| Your instructions |
Using the data below, output the first line and every line after it up to and including the line containing "true else false.", exactly as written and with nothing added.

Items from a data source:

———

(* ===== verification/PyVal.v ===== *)
(** * Python values

    The values that cross the program's JSON boundaries (request parameters,
    YAML documents, log lines) are dynamically typed, and the handlers test
    their types. [val] is that universe. Dictionaries keep insertion order, as
    Python's do; strings are byte strings; a float is the rational it denotes
    (rounding of float operations is not modelled). *)
From S2P Require Import Prelude.

Inductive val : Type :=
| VNone
| VBool (b : bool)
| VInt (z : Z)
| VFloat (q : Q)
| VStr (s : string)
| VList (l : list val)
| VDict (d : list (string * val)).

Abbreviation dict := (list (string * val)).

(** Exceptions: the program's [RpcError(code, message, data)], whose message is
    not modelled, and Python's own exceptions by class name. *)
Inductive exn : Type :=
| RpcError (code : string) (data : val)
| PyExc (cls : string).

Abbreviation rpc_error c := (RpcError c VNone).

Section val_induction.
Context (P : val → Prop)
  (HNone : P VNone) (HBool : ∀ b, P (VBool b)) (HInt : ∀ z, P (VInt z))
  (HFloat : ∀ q, P (VFloat q)) (HStr : ∀ s, P (VStr s))
  (HList : ∀ l, Forall P l → P (VList l))
  (HDict : ∀ d, Forall (λ kv, P kv.2) d → P (VDict d)).

Fixpoint val_rect_strong (v : val) : P v :=
  match v with
  | VNone => HNone
  | VBool b => HBool b
  | VInt z => HInt z
  | VFloat q => HFloat q
  | VStr s => HStr s
  | VList l => HList l
      ((fix go (l : list val) : Forall P l :=
          match l with
          | [] => Forall_nil_2 P
          | x :: l' => Forall_cons_2 P x l' (val_rect_strong x) (go l')
          end) l)
  | VDict d => HDict d
      ((fix go (d : dict) : Forall (λ kv, P kv.2) d :=
          match d with
          | [] => Forall_nil_2 _
          | (k, x) :: d' => Forall_cons_2 (λ kv, P kv.2) (k, x) d' (val_rect_strong x) (go d')
          end) d)
  end.
End val_induction.

(** ** Dictionaries *)
Fixpoint dget {A} (d : list (string * A)) (k : string) : option A :=
  match d with
  | [] => None
  | (k', v) :: d' => if String.eqb k k' then Some v else dget d' k
  end.

(** [d.get(k)] *)
Definition dget_none (d : dict) (k : string) : val := default VNone (dget d k).

(** [k in d] *)
Definition dmem {A} (d : list (string * A)) (k : string) : bool := if dget d k is Some _ then true else false.

Lemma dmem_true {A} (d : list (string * A)) k : dmem d k = true ↔ ∃ v, dget d k = Some v.
Proof. unfold dmem. destruct (dget d k); naive_solver. Qed.

(** [d[k] = v]: an existing key keeps its place. *)
Fixpoint dset {A} (d : list (string * A)) (k : string) (v : A) : list (string * A) :=
  match d with
  | [] => [(k, v)]
  | (k', v') :: d' => if String.eqb k k' then (k, v) :: d' else (k', v') :: dset d' k v
  end.

(** [d.pop(k, None)] *)
Definition dpop {A} (d : list (string * A)) (k : string) : list (string * A) := List.filter (λ kv, negb (String.eqb k kv.1)) d.

(** [{**d, **d2}] *)
Definition dupdate {A} (d d2 : list (string * A)) : list (string * A) := fold_left (λ acc kv, dset acc kv.1 kv.2) d2 d.

Definition dkeys {A} (d : list (string * A)) : list string := map fst d.

Lemma dget_dset_eq {A} (d : list (string * A)) k v : dget (dset d k v) k = Some v.
Proof.
  induction d as [|[k' v'] d IH]; cbn; [by rewrite String.eqb_refl|].
  destruct (String.eqb k k') eqn:E; cbn; [by rewrite String.eqb_refl|]. by rewrite E.
Qed.
Lemma dget_dset_ne {A} (d : list (string * A)) k k' v : k ≠ k' → dget (dset d k v) k' = dget d k'.
Proof.
  intros Hne. induction d as [|[k'' v'] d IH]; cbn.
  - destruct (String.eqb_spec k' k); [congruence | done].
  - destruct (String.eqb_spec k k''); cbn; destruct (String.eqb_spec k' k''); try congruence.
    destruct (String.eqb_spec k' k); congruence.
Qed.
Lemma dget_dpop_eq {A} (d : list (string * A)) k : dget (dpop d k) k = None.
Proof.
  unfold dpop. induction d as [|[k' v'] d IH]; cbn; [done|].
  destruct (String.eqb k k') eqn:E; cbn; [done | by rewrite E].
Qed.
Lemma dget_dpop_ne {A} (d : list (string * A)) k k' : k ≠ k' → dget (dpop d k) k' = dget d k'.
Proof.
  intros Hne. unfold dpop. induction d as [|[k'' v'] d IH]; cbn; [done|].
  destruct (String.eqb_spec k k''); cbn; destruct (String.eqb_spec k' k''); congruence.
Qed.
Lemma dset_dset {A} (d : list (string * A)) k v v' : dset (dset d k v) k v' = dset d k v'.
Proof.
  induction d as [|[k' w] d IH]; cbn; [by rewrite String.eqb_refl|].
  destruct (String.eqb k k') eqn:E; cbn; [by rewrite String.eqb_refl|]. by rewrite E, IH.
Qed.
Lemma dpop_dset_fresh {A} (d : list (string * A)) k v : dget d k = None → dpop (dset d k v) k = d.
Proof.
  unfold dpop. induction d as [|[k' w] d IH]; cbn; [by rewrite String.eqb_refl|].
  destruct (String.eqb k k') eqn:E; cbn; [done|]. rewrite E. cbn. intros H. by rewrite IH.
Qed.
Lemma dget_elem {A} (d : list (string * A)) k v : dget d k = Some v → (k, v) ∈ d.
Proof.
  induction d as [|[k' v'] d IH]; cbn; [done|].
  destruct (String.eqb k k') eqn:E; bools.
  - intros [= <-]. subst. left.
  - intros. right. auto.
Qed.

Lemma elem_dkeys_dset {A} (d : list (string * A)) k v x : x ∈ dkeys (dset d k v) ↔ x = k ∨ x ∈ dkeys d.
Proof.
  induction d as [|[k' v'] d IH]; cbn.
  - rewrite list_elem_of_singleton, elem_of_nil. tauto.
  - destruct (String.eqb_spec k k') as [->|]; cbn; rewrite !elem_of_cons, ?IH; tauto.
Qed.

Lemma dkeys_dset {A} (d : list (string * A)) k v : NoDup (dkeys d) → NoDup (dkeys (dset d k v)).
Proof.
  induction d as [|[k' v'] d IH]; cbn; [intros _; apply NoDup_singleton|].
  rewrite list.NoDup_cons. intros [Hk' Hnd]. destruct (String.eqb_spec k k') as [->|Hne]; cbn.
  - by apply list.NoDup_cons.
  - apply list.NoDup_cons. split; [|by apply IH]. by intros [?|?]%elem_dkeys_dset; [congruence|].
Qed.

Lemma elem_dget {A} (d : list (string * A)) k v : NoDup (dkeys d) → (k, v) ∈ d → dget d k = Some v.
Proof.
  induction d as [|[k' v'] d IH]; cbn; [by intros _ ?%not_elem_of_nil|].
  rewrite list.NoDup_cons, elem_of_cons. intros [Hk Hnd] [[= -> ->]|Hin]; [by rewrite String.eqb_refl|].
  destruct (String.eqb_spec k k') as [->|]; [|by apply IH].
  exfalso. apply Hk. by apply (list_elem_of_fmap_2 fst _ (k', v)).
Qed.

#[export] Hint Rewrite @dget_dset_eq @dget_dpop_eq : valops.

(** ** Truth, types, strings *)

(** [bool(v)] *)
Definition truthy (v : val) : bool :=
  match v with
  | VNone => false
  | VBool b => b
  | VInt z => negb (z =? 0)%Z
  | VFloat q => negb (Qeq_bool q 0)
  | VStr s => negb (String.eqb s "")
  | VList l => negb (bool_decide (l = []))
  | VDict d => negb (bool_decide (d = []))
  end.

(** [v or w] *)
Definition py_or (v w : val) : val := if truthy v then v else w.

(** Membership in [[]] or [{}] uses hashing only for dicts and sets. *)
Definition hashable (v : val) : bool := match v with VList _ | VDict _ => false | _ => true end.

(** Whitespace of [str.strip] among single bytes. *)
Definition is_space (c : Ascii.ascii) : bool :=
  let n := Ascii.nat_of_ascii c in
  ((9 <=? n) && (n <=? 13) || (28 <=? n) && (n <=? 32))%nat.

Fixpoint is_blank (s : string) : bool :=
  match s with
  | EmptyString => true
  | String c s' => is_space c && is_blank s'
  end.

(** [isinstance(v, str) and bool(v.strip())], src/valops/store/service.py:76-77 _nonempty *)
Definition nonempty (v : val) : bool := match v with VStr s => negb (is_blank s) | _ => false end.

Lemma nonempty_str v : nonempty v = true → ∃ s, v = VStr s ∧ is_blank s = false.
Proof. destruct v; cbn; try done. intros H. bools. eauto. Qed.

(** [v.get(k)]: raises unless [v] is a dict. *)
Definition vget (v : val) (k : string) : result exn val :=
  match v with VDict d => Ok (dget_none d k) | _ => Err (PyExc "AttributeError") end.

(** [v[k]] *)
Definition vindex (v : val) (k : string) : result exn val :=
  match v with
  | VDict d => match dget d k with Some x => Ok x | None => Err (PyExc "KeyError") end
  | _ => Err (PyExc "TypeError")
  end.

Definition is_str (v : val) : bool := match v with VStr _ => true | _ => false end.
Definition is_dict (v : val) : bool := match v with VDict _ => true | _ => false end.
Definition is_list (v : val) : bool := match v with VList _ => true | _ => false end.
Definition is_bool (v : val) : bool := match v with VBool _ => true | _ => false end.
(** [isinstance(v, int)]: a bool is an int. *)
Definition is_int (v : val) : bool := match v with VInt _ | VBool _ => true | _ => false end.
(** [isinstance(v, (int, float))] *)
Definition is_num (v : val) : bool := match v with VInt _ | VBool _ | VFloat _ => true | _ => false end.

Definition as_str (v : val) : option string := match v with VStr s => Some s | _ => None end.
Definition opt_val {A} (f : A → val) (o : option A) : val := match o with Some a => f a | None => VNone end.

(** The number a value is, when it is one. *)
Definition num_of (v : val) : option Q :=
  match v with
  | VBool b => Some (if b then 1 else 0)%Q
  | VInt z => Some (inject_Z z)
  | VFloat q => Some q
  | _ => None
  end.

(** ** Python's [==] and [<] *)
Fixpoint py_eq (a b : val) : bool :=
  match a, b with
  | VNone, VNone => true
  | VStr s, VStr t => String.eqb s t
  | VList l, VList m =>
      (fix go (l m : list val) : bool :=
         match l, m with
         | [], [] => true
         | x :: l', y :: m' => py_eq x y && go l' m'
         | _, _ => false
         end) l m
  | VDict d, VDict e =>
      (length d =? length e)%nat &&
      (fix go (d : dict) : bool :=
         match d with
         | [] => true
         | (k, x) :: d' => match dget e k with Some y => py_eq x y | None => false end && go d'
         end) d
  | _, _ => match num_of a, num_of b with Some p, Some q => Qeq_bool p q | _, _ => false end
  end.

(** [v in l] for a list or tuple. *)
Definition py_in (v : val) (l : list val) : bool := existsb (py_eq v) l.

(** [a < b]; [None] is the [TypeError] of incomparable operands. *)
Fixpoint py_lt (a b : val) : option bool :=
  match a, b with
  | VStr s, VStr t => Some (String.ltb s t)
  | VList l, VList m =>
      (fix go (l m : list val) : option bool :=
         match l, m with
         | x :: l', y :: m' => if py_eq x y then go l' m' else py_lt x y
         | [], _ :: _ => Some true
         | _, [] => Some false
         end) l m
  | _, _ => match num_of a, num_of b with Some p, Some q => Some (Qltb p q) | _, _ => None end
  end.

Lemma py_eq_str_l s v : py_eq (VStr s) v = true ↔ v = VStr s.
Proof.
  destruct v; cbn; try (split; congruence).
  split; [intros; bools; congruence | intros [= ->]; apply String.eqb_refl].
Qed.
Lemma py_eq_str_r s v : py_eq v (VStr s) = true ↔ v = VStr s.
Proof.
  destruct v; cbn; try (split; congruence).
  split; [intros; bools; congruence | intros [= ->]; apply String.eqb_refl].
Qed.

(** Membership of a value in a tuple of string constants. *)
Lemma py_in_strs v l : py_in v (map VStr l) = true ↔ ∃ s, v = VStr s ∧ s ∈ l.
Proof.
  unfold py_in. rewrite existsb_true. split.
  - intros (x & Hx%list_elem_of_In%in_map_iff & Heq). destruct Hx as (s & <- & Hs).
    apply py_eq_str_r in Heq as ->. exists s. by rewrite list_elem_of_In.
  - intros (s & -> & Hs). exists (VStr s). split; [|by apply py_eq_str_r].
    apply list_elem_of_In, in_map_iff. exists s. by rewrite <- list_elem_of_In.
Qed.

(** ** [str(v)] and [repr(v)]

    Exact for [None], booleans, integers and strings; nested values follow
    Python's notation without its escapes; a float shows its exact fraction. *)
Fixpoint py_repr (v : val) : string :=
  match v with
  | VNone => "None"
  | VBool b => if b then "True" else "False"
  | VInt z => pretty z
  | VFloat q => pretty (Qnum q) +:+ "/" +:+ pretty (Npos (Qden q))
  | VStr s => "'" +:+ s +:+ "'"
  | VList l => "[" +:+ (fix go (l : list val) : string :=
      match l with
      | [] => ""
      | [x] => py_repr x
      | x :: l' => py_repr x +:+ ", " +:+ go l'
      end) l +:+ "]"
  | VDict d => "{" +:+ (fix go (d : dict) : string :=
      match d with
      | [] => ""
      | [(k, x)] => "'" +:+ k +:+ "': " +:+ py_repr x
      | (k, x) :: d' => "'" +:+ k +:+ "': " +:+ py_repr x +:+ ", " +:+ go d'
      end) d +:+ "}"
  end.

Definition py_str (v : val) : string := match v with VStr s => s | _ => py_repr v end.

(** [f"{prefix}{n}"] *)
Definition fmt_id (prefix : string) (n : nat) : string := prefix +:+ pretty (N.of_nat n).

#[export] Instance string_app_inj s : Inj (=) (=) (String.append s).
Proof. intros a b H. induction s as [|c s IH]; cbn in H; [done | by injection H]. Qed.

Lemma fmt_id_inj prefix n m : fmt_id prefix n = fmt_id prefix m → n = m.
Proof. unfold fmt_id. intros H%(inj _)%(inj _). lia. Qed.

(** [x in c] for a container [c]. *)
Fixpoint substr (x s : string) : bool :=
  String.prefix x s || match s with EmptyString => false | String _ s' => substr x s' end.
Definition py_contains (c x : val) : result exn bool :=
  match c with
  | VList l => Ok (py_in x l)
  | VDict d => match x with
               | VStr k => Ok (dmem d k)
               | _ => if hashable x then Ok false else Err (PyExc "TypeError")
               end
  | VStr s => match x with VStr t => Ok (substr t s) | _ => Err (PyExc "TypeError") end
  | _ => Err (PyExc "TypeError")
  end.

(** [x in s] for a set of strings [s]. *)
Definition in_str_set (x : val) (l : list string) : result exn bool :=
  match x with
  | VStr s => Ok (str_in s l)
  | _ => if hashable x then Ok false else Err (PyExc "TypeError")
  end.

Lemma in_str_set_true x l : in_str_set x l = Ok true → ∃ s, x = VStr s ∧ s ∈ l.
Proof. destruct x; cbn; try done. intros [= H]. apply str_in_spec in H. eauto. Qed.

———

| Result |
(* ===== verification/PyVal.v ===== *)
(** * Python values

    The values that cross the program's JSON boundaries (request parameters,
    YAML documents, log lines) are dynamically typed, and the handlers test
    their types. [val] is that universe. Dictionaries keep insertion order, as
    Python's do; strings are byte strings; a float is the rational it denotes
    (rounding of float operations is not modelled). *)
From S2P Require Import Prelude.

Inductive val : Type :=
| VNone
| VBool (b : bool)
| VInt (z : Z)
| VFloat (q : Q)
| VStr (s : string)
| VList (l : list val)
| VDict (d : list (string * val)).

Abbreviation dict := (list (string * val)).

(** Exceptions: the program's [RpcError(code, message, data)], whose message is
    not modelled, and Python's own exceptions by class name. *)
Inductive exn : Type :=
| RpcError (code : string) (data : val)
| PyExc (cls : string).

Abbreviation rpc_error c := (RpcError c VNone).

Section val_induction.
Context (P : val → Prop)
  (HNone : P VNone) (HBool : ∀ b, P (VBool b)) (HInt : ∀ z, P (VInt z))
  (HFloat : ∀ q, P (VFloat q)) (HStr : ∀ s, P (VStr s))
  (HList : ∀ l, Forall P l → P (VList l))
  (HDict : ∀ d, Forall (λ kv, P kv.2) d → P (VDict d)).

Fixpoint val_rect_strong (v : val) : P v :=
  match v with
  | VNone => HNone
  | VBool b => HBool b
  | VInt z => HInt z
  | VFloat q => HFloat q
  | VStr s => HStr s
  | VList l => HList l
      ((fix go (l : list val) : Forall P l :=
          match l with
          | [] => Forall_nil_2 P
          | x :: l' => Forall_cons_2 P x l' (val_rect_strong x) (go l')
          end) l)
  | VDict d => HDict d
      ((fix go (d : dict) : Forall (λ kv, P kv.2) d :=
          match d with
          | [] => Forall_nil_2 _
          | (k, x) :: d' => Forall_cons_2 (λ kv, P kv.2) (k, x) d' (val_rect_strong x) (go d')
          end) d)
  end.
End val_induction.

(** ** Dictionaries *)
Fixpoint dget {A} (d : list (string * A)) (k : string) : option A :=
  match d with
  | [] => None
  | (k', v) :: d' => if String.eqb k k' then Some v else dget d' k
  end.

(** [d.get(k)] *)
Definition dget_none (d : dict) (k : string) : val := default VNone (dget d k).

(** [k in d] *)
Definition dmem {A} (d : list (string * A)) (k : string) : bool := if dget d k is Some _ then true else false.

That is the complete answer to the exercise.